Al-I’tidal (tegak lurus). Dalam Al Quran Allah SWT berfirman:

يَآاَيُّهَا الَّذِيْنَ آمَنُوا كُوْنُوْا قَوَّامِيْنَ للهِ شُهَدَاءَ بِالْقِسْطِ، وَلاَيَجْرِمَنَّكُمْ شَنَآنُ قَوْمٍ عَلَى اَنْ لاَتَعْدِلُوْا، اِعْدِلُوْا هُوَ اَقْرَبُ لِلتَّقْوَى وَاتَّقُوْا اللهَ اِنَّ اللهَ خَبِيْرُ بِمَا تَعْمَلُوْنَ (المائدة: 8)

“Wahai orang-orang yang beriman hendaklah kamu sekalian menjadi orang-orang yang tegak membela (kebenaran) karena Allah menjadi saksi (pengukur kebenaran) yang adil. Dan janganlah kebencian kamu pada suatu kaum menjadikan kamu berlaku tidak adil. Berbuat adillah karena keadilan itu lebih mendekatkan pada taqwa. Dan bertaqwalah kepada Allah, karena sesungguhnya Allah Maha melihat apa yang kamu kerjakan.” (QS. al-Maidah: 8).

Selain ketiga prinsip ini, golongan Ahlussunnah Wal-Jama’ah juga mengamalkan sikap tasamuh (toleransi). Yakni menghargai perbedaan serta menghormati orang yang memiliki prinsip hidup yang tidak sama. Namun bukan berarti mengakui atau membenarkan keyakinan yang berbeda tersebut dalam meneguhkan apa yang diyakini.

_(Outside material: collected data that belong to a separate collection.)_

(** ** Runs of one connection *)
Inductive ConnOp :=
  | ClientData (data : list Z) | UpConnecting | UpConnected | UpData (data : list Z) | UpClosed | UpFailed_.
Definition conn_step (op : ConnOp) (c : Connection) : list ConnAction * Connection :=
  match op with
  | ClientData data => on_client_data data c
  | UpConnecting => ([], {| c with upstream_state := Connecting |})
  | UpConnected => on_upstream_connected c
  | UpData data => on_upstream_data data c
  | UpClosed => on_upstream_closed c
  | UpFailed_ => on_upstream_failed c
  end.
Fixpoint run (ops : list ConnOp) (c : Connection) : list ConnAction * Connection :=
  match ops with
  | [] => ([], c)
  | op :: ops =>
      let '(acts, c) := conn_step op c in
      let '(acts', c) := run ops c in
      (acts ++ acts', c)
  end.
Definition step_client (op : ConnOp) : list Z := match op with ClientData data => data | _ => [] end.
Definition step_backend (op : ConnOp) : list Z := match op with UpData data => data | _ => [] end.
Definition client_bytes (ops : list ConnOp) : list Z := ops ≫= step_client.
Definition backend_bytes (ops : list ConnOp) : list Z := ops ≫= step_backend.

(** The bytes of the client so far that are not a whole frame yet, and those before them;
    the preface is not a frame. *)
Definition client_split (c : Connection) (used bytes : list Z) : Prop :=
  if bool_decide (phase c = AwaitingPreface)
  then used = [] ∧ bytes = recv_buf c ∧ zlen bytes < 24
  else bytes = CLIENT_PREFACE ++ used ++ recv_buf c ∧ parse_frame (recv_buf c) = None.

Record relays (c : Connection) (acts : list ConnAction) (client backend : list Z) (used b : list Z) : Prop := {
  rl_client : client_split c used client;
  rl_backend : backend = b ++ upstream_recv_buf c;
  rl_settled : parse_frame (upstream_recv_buf c) = None;
  rl_ready : ready_ok c;
  rl_relayed : relayed used (ups acts ++ buffered_frames c) b (downs acts);
}.

Lemma relays_extend c acts client backend used b used' u b' d c' acts' data data' :
  relays c acts client backend used b →
  extends used' u b' d c c' → ups acts' = u → downs acts' = d → ready_ok c' →
  client_split c' (used ++ used') (client ++ data) → backend ++ data' = (b ++ b') ++ upstream_recv_buf c' →
  parse_frame (upstream_recv_buf c') = None →
  relays c' (acts ++ acts') (client ++ data) (backend ++ data') (used ++ used') (b ++ b').
Proof.
  intros [_ _ _ _ H5] He Hu Hd Hr Hc Hb Hs. split; try done.
  rewrite ups_app, downs_app, Hu, Hd, <- (assoc_L (++)). by apply He.
Qed.

Lemma relays_client data c acts client backend used b :
  relays c acts client backend used b → phase c ≠ Closing →
  ∀ r, on_client_data data c = r → phase r.2 ≠ Closing → ∃ used' b', relays r.2 (acts ++ r.1) (client ++ data) (backend ++ []) used' b'.
Proof.
  intros H Hc. pose proof H as [Hcl Hb Hs Hr Hrel]. intros r Er. unfold on_client_data in Er.
  cbn [phase recv_buf] in Er.
  unfold client_split in Hcl. destruct (decide (phase c = AwaitingPreface)) as [Ep|Ep];
    [rewrite !bool_decide_eq_true_2 in Er, Hcl by done|rewrite !bool_decide_eq_false_2 in Er, Hcl by done].
  - destruct Hcl as (-> & -> & Hl). destruct (_ <? _)%nat eqn:El.
    + subst r. intros _. exists ([] ++ []), (b ++ []). eapply relays_extend; [exact H|by apply up_extends_refl|done..| | |done].
      * unfold client_split. cbn. rewrite bool_decide_eq_true_2 by done. split_and!; [done..|].
        apply Nat.ltb_lt in El. cbn in El. lia.
      * by rewrite Hb, !app_nil_r.
    + destruct (negb _) eqn:Ev; [by subst r|]. apply negb_false_iff, bool_decide_eq_true in Ev.
      apply Nat.ltb_ge in El. cbn [phase recv_buf] in *.
      set (c1 := {| c with recv_buf := drop (length CLIENT_PREFACE) (recv_buf c ++ data); phase := Handshaking |}).
      change (client_frames (S (length (recv_buf c1))) c1 [ConnDownstreamSend our_settings] = r) in Er. subst r.
      destruct (client_frames_ok (S (length (recv_buf c1))) c1 [ConnDownstreamSend our_settings])
        as (H1 & H2 & H3 & H4); [lia|done|done|].
      intros Hn. destruct (H4 Hn) as (used & Hu & acts' & -> & He & Hro).
      exists ([] ++ used), (b ++ []). eapply relays_extend; [exact H| |reflexivity|reflexivity|done| | |].
      * intros C U B D HR. rewrite ups_app, downs_app. cbn [ups downs omap list_omap app].
        rewrite cons_middle, (assoc_L (++) D). apply He. apply relayed_own_down; [by right; left|done].
      * unfold client_split. rewrite bool_decide_eq_false_2 by done. split; [|done].
        cbn [app]. rewrite <- Hu. cbn [recv_buf c1]. rewrite <- Ev at 1. by rewrite take_drop.
      * by rewrite Hb, !app_nil_r, H1.
      * by rewrite H1.
  - set (c1 := {| c with recv_buf := recv_buf c ++ data |}).
    change (client_frames (S (length (recv_buf c1))) c1 [] = r) in Er. subst r. destruct Hcl as [Hcl _].
    destruct (client_frames_ok (S (length (recv_buf c1))) c1 []) as (H1 & H2 & H3 & H4); [lia|done|done|].
    intros Hn. destruct (H4 Hn) as (used' & Hu & acts' & E & He & Hro). cbn [app] in E. rewrite E.
    exists (used ++ used'), (b ++ []). eapply relays_extend; [exact H|exact He|done|done|done| | |].
    + unfold client_split. rewrite bool_decide_eq_false_2 by done. split; [|done].
      rewrite Hcl, <- !(assoc_L (++)), <- Hu. done.
    + by rewrite Hb, !app_nil_r, H1.
    + by rewrite H1.
Qed.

Firman Allah:

فَقُولاَ لَهُ قَوْلاً لَيِّنًا لَعَلَّهُ يَتَذَكَّرُ أَوْ يَخْشَى (طه :44)

“Maka berbicaralah kamu berdua (Nabi Musa AS dan Nabi Harun AS) kepadanya (Fir’aun) dengan kata-kata yang lemah lembut, mudah-mudahan ia ingat atau takut.” (QS. Thaha: 44).

Ayat ini berbicara tentang perintah Allah SWT kepada Nabi Musa as. dan Nabi Harun as. agar berkata dan bersikap baik kepada Firaun. Al-Hafizh Ibnu Katsir (701-774 H/1302-1373 M) ketika menjabarkan ayat ini mengatakan, “Sesungguhnya dakwah Nabi Musa as. dan Nabi Harun as. kepada Firaun, adalah menggunakan perkataan yang penuh belas kasih, lembut, mudah dan ramah. Hal itu dilakukan supaya lebih menyentuh hati, lebih dapat diterima dan lebih berfaedah”. (Tafsir al-Qur’an al-‘Azhim, juz III, hal. 206).

Wali Songo Penyebar Aswaja di Indonesia

Sebuah realitas yang tidak terbantahkan bahwa mayoritas umat Islam Indonesia sejak dulu hingga sekarang menganut faham Ahlussunnah Wal-Jama’ah, dengan mengikuti madzhab Syafi’i dalam bidang fikih, dan mengikuti Imam Abu Hasan al-Asyari dalam akidah (lihat Risalah Ahlissunnah wal Jama’ah, KH Hasyim Asy’ari). Sudah barang tentu mereka mendapatkan faham tersebut dari ulama dan para dai yang mengajak dan mengajarkan tentang agama Islam kepada mereka. Sesuatu yang sangat mustahil jika orang yang menyebarkan agama Islam tidak menganut faham Aswaja sementara yang diajak adalah penganut setia faham Ahlussunnah Wal-Jama’ah.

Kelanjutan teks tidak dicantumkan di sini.